### PROBLEM DESCRIPTION:
Output exactly the lines below, starting with the line that has "intros Hb. induction" and going on through the line that has "#[export] Hint Resolve", both included, and no other lines.

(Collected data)

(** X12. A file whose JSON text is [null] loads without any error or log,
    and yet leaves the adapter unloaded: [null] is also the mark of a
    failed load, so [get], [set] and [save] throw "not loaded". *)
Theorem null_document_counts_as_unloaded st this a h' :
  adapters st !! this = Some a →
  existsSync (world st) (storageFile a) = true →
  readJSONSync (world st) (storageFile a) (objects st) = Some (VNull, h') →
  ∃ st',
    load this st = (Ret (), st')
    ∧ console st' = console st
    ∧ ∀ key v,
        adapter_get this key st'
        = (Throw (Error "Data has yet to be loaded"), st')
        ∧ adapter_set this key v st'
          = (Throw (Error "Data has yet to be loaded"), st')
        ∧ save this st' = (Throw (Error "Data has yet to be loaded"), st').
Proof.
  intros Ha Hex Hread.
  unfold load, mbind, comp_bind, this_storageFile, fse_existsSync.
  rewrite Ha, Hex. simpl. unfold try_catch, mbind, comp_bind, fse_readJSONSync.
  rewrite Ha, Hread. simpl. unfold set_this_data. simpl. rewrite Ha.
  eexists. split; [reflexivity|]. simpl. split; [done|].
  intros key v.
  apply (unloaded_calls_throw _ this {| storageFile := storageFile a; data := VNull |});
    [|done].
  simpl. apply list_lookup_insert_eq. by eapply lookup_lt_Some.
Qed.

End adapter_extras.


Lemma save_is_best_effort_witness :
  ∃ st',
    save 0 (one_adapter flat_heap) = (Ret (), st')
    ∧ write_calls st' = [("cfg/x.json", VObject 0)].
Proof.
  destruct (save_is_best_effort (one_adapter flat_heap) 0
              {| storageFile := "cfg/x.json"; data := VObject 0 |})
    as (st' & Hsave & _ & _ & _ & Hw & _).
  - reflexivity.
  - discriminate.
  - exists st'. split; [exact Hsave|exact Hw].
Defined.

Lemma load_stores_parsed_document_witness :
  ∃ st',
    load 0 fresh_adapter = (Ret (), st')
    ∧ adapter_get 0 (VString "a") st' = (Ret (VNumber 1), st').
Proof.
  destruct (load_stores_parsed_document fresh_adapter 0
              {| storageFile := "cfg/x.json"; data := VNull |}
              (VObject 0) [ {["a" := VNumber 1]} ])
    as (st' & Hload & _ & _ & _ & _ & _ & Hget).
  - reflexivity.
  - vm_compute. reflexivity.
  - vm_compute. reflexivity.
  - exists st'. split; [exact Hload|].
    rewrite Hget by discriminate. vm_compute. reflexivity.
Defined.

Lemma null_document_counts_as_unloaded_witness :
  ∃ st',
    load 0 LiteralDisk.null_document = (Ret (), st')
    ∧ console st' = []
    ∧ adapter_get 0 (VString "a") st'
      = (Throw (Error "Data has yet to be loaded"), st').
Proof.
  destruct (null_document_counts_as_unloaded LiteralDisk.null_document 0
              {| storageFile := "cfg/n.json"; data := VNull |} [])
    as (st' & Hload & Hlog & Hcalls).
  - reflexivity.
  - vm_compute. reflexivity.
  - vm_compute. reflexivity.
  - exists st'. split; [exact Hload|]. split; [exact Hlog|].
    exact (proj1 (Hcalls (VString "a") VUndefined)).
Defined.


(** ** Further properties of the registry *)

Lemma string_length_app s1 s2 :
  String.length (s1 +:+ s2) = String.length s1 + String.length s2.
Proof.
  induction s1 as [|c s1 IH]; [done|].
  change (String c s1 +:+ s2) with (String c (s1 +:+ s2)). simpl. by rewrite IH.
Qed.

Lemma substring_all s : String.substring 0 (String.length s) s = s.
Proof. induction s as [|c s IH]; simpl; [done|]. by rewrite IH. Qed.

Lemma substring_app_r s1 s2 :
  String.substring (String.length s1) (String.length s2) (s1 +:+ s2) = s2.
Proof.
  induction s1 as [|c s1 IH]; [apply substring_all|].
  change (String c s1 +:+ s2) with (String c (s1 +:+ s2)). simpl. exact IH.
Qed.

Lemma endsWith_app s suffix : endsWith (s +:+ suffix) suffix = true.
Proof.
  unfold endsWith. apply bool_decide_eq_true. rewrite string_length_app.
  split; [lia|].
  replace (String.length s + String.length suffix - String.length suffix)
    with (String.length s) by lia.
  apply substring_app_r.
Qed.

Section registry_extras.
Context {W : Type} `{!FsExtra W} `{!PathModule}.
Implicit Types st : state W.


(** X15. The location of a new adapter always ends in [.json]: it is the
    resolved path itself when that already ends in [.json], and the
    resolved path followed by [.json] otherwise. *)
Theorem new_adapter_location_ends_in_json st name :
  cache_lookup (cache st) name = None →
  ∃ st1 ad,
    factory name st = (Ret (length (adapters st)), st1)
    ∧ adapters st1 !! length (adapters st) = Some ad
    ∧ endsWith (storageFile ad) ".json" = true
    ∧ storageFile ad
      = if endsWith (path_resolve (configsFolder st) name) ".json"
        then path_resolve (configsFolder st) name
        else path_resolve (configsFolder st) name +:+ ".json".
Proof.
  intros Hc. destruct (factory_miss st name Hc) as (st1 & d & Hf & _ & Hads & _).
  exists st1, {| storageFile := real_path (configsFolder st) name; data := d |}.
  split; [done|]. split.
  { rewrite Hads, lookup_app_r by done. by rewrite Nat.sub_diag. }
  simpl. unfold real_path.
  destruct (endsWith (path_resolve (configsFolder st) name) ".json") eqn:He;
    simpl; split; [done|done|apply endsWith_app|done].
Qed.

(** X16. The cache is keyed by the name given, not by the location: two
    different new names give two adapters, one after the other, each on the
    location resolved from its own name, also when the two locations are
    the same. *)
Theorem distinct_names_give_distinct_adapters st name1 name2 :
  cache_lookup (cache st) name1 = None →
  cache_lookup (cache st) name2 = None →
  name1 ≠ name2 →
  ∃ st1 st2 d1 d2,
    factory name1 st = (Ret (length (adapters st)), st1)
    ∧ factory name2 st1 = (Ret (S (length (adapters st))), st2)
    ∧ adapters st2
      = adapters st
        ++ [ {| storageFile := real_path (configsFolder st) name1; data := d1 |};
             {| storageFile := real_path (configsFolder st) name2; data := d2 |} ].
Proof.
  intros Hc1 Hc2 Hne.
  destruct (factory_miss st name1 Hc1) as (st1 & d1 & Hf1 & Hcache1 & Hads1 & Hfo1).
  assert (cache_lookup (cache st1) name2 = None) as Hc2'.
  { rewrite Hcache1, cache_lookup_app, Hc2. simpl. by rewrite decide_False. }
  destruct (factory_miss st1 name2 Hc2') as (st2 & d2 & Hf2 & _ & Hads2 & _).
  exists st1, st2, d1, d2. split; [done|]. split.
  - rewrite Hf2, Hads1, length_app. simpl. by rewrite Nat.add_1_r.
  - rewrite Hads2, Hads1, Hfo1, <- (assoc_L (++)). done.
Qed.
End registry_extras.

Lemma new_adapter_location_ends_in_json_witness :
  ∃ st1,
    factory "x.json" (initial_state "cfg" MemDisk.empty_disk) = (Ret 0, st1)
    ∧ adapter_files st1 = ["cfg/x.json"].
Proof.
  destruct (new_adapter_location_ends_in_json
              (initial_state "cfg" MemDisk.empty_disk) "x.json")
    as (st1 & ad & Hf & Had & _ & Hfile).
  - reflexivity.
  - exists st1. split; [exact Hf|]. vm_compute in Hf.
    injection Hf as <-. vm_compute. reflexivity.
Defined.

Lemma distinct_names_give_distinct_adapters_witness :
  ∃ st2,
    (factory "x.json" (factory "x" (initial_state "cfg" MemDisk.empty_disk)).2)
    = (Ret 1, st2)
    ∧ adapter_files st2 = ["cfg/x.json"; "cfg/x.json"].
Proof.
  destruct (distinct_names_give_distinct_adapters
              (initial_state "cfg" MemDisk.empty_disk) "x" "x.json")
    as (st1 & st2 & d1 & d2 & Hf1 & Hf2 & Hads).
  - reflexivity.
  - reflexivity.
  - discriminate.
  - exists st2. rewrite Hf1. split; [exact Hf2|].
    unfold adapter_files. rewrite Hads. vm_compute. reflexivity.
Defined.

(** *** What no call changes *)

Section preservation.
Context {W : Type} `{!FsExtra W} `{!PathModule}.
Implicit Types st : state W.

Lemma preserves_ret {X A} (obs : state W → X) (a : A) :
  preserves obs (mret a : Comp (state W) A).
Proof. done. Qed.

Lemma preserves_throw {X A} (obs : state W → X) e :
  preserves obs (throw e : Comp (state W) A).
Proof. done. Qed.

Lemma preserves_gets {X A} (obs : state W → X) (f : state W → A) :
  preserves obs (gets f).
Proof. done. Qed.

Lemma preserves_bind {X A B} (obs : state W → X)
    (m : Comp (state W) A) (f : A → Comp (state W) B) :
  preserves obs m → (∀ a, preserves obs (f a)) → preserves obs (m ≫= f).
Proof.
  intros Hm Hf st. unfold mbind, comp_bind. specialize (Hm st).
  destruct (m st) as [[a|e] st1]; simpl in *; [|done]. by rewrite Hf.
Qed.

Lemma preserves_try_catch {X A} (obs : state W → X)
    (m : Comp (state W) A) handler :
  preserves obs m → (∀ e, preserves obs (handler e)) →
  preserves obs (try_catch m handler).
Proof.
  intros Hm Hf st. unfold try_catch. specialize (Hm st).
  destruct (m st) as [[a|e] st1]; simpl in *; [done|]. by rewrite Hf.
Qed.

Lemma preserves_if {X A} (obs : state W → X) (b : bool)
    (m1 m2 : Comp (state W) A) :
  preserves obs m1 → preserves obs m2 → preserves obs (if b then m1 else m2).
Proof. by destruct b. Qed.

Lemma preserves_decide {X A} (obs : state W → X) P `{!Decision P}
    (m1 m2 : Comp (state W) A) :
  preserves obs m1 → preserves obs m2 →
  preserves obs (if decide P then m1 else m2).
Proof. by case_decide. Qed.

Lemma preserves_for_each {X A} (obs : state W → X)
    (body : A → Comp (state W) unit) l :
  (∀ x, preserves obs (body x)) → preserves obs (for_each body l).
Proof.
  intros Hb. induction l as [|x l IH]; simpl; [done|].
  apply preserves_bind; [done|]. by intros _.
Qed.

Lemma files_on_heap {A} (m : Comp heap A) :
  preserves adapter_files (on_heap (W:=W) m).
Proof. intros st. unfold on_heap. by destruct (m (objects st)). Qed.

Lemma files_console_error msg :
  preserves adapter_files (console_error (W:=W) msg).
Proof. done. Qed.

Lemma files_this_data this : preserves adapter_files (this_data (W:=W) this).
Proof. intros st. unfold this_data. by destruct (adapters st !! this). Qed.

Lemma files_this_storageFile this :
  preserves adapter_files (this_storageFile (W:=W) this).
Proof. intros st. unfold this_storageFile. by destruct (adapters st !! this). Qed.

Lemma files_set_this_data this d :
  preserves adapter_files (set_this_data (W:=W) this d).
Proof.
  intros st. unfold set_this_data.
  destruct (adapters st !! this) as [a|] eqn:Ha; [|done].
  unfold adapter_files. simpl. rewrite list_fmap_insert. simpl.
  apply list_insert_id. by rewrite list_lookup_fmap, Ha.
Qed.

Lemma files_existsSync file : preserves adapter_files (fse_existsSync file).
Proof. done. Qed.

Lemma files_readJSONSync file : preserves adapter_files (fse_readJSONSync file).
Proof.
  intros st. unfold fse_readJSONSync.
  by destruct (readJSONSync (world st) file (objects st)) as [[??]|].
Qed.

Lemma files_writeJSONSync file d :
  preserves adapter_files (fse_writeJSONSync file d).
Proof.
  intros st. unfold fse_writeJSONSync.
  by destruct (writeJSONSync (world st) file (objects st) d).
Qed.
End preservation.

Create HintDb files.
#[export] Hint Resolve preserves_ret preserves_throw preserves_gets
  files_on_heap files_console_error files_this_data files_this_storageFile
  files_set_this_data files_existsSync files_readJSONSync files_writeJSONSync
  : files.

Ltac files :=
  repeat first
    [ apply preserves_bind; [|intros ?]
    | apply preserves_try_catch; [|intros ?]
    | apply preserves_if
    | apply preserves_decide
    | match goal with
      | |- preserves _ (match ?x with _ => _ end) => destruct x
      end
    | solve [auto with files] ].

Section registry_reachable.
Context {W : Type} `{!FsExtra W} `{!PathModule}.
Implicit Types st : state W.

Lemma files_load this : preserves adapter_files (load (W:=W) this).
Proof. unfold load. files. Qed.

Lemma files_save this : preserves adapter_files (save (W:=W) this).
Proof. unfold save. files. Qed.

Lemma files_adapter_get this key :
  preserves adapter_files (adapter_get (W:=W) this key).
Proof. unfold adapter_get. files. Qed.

### WRITTEN RESPONSE:
  intros Hb. induction l as [|x l IH]; simpl; [done|].
  apply preserves_bind; [done|]. by intros _.
Qed.

Lemma files_on_heap {A} (m : Comp heap A) :
  preserves adapter_files (on_heap (W:=W) m).
Proof. intros st. unfold on_heap. by destruct (m (objects st)). Qed.

Lemma files_console_error msg :
  preserves adapter_files (console_error (W:=W) msg).
Proof. done. Qed.

Lemma files_this_data this : preserves adapter_files (this_data (W:=W) this).
Proof. intros st. unfold this_data. by destruct (adapters st !! this). Qed.

Lemma files_this_storageFile this :
  preserves adapter_files (this_storageFile (W:=W) this).
Proof. intros st. unfold this_storageFile. by destruct (adapters st !! this). Qed.

Lemma files_set_this_data this d :
  preserves adapter_files (set_this_data (W:=W) this d).
Proof.
  intros st. unfold set_this_data.
  destruct (adapters st !! this) as [a|] eqn:Ha; [|done].
  unfold adapter_files. simpl. rewrite list_fmap_insert. simpl.
  apply list_insert_id. by rewrite list_lookup_fmap, Ha.
Qed.

Lemma files_existsSync file : preserves adapter_files (fse_existsSync file).
Proof. done. Qed.

Lemma files_readJSONSync file : preserves adapter_files (fse_readJSONSync file).
Proof.
  intros st. unfold fse_readJSONSync.
  by destruct (readJSONSync (world st) file (objects st)) as [[??]|].
Qed.

Lemma files_writeJSONSync file d :
  preserves adapter_files (fse_writeJSONSync file d).
Proof.
  intros st. unfold fse_writeJSONSync.
  by destruct (writeJSONSync (world st) file (objects st) d).
Qed.
End preservation.

Create HintDb files.
#[export] Hint Resolve preserves_ret preserves_throw preserves_gets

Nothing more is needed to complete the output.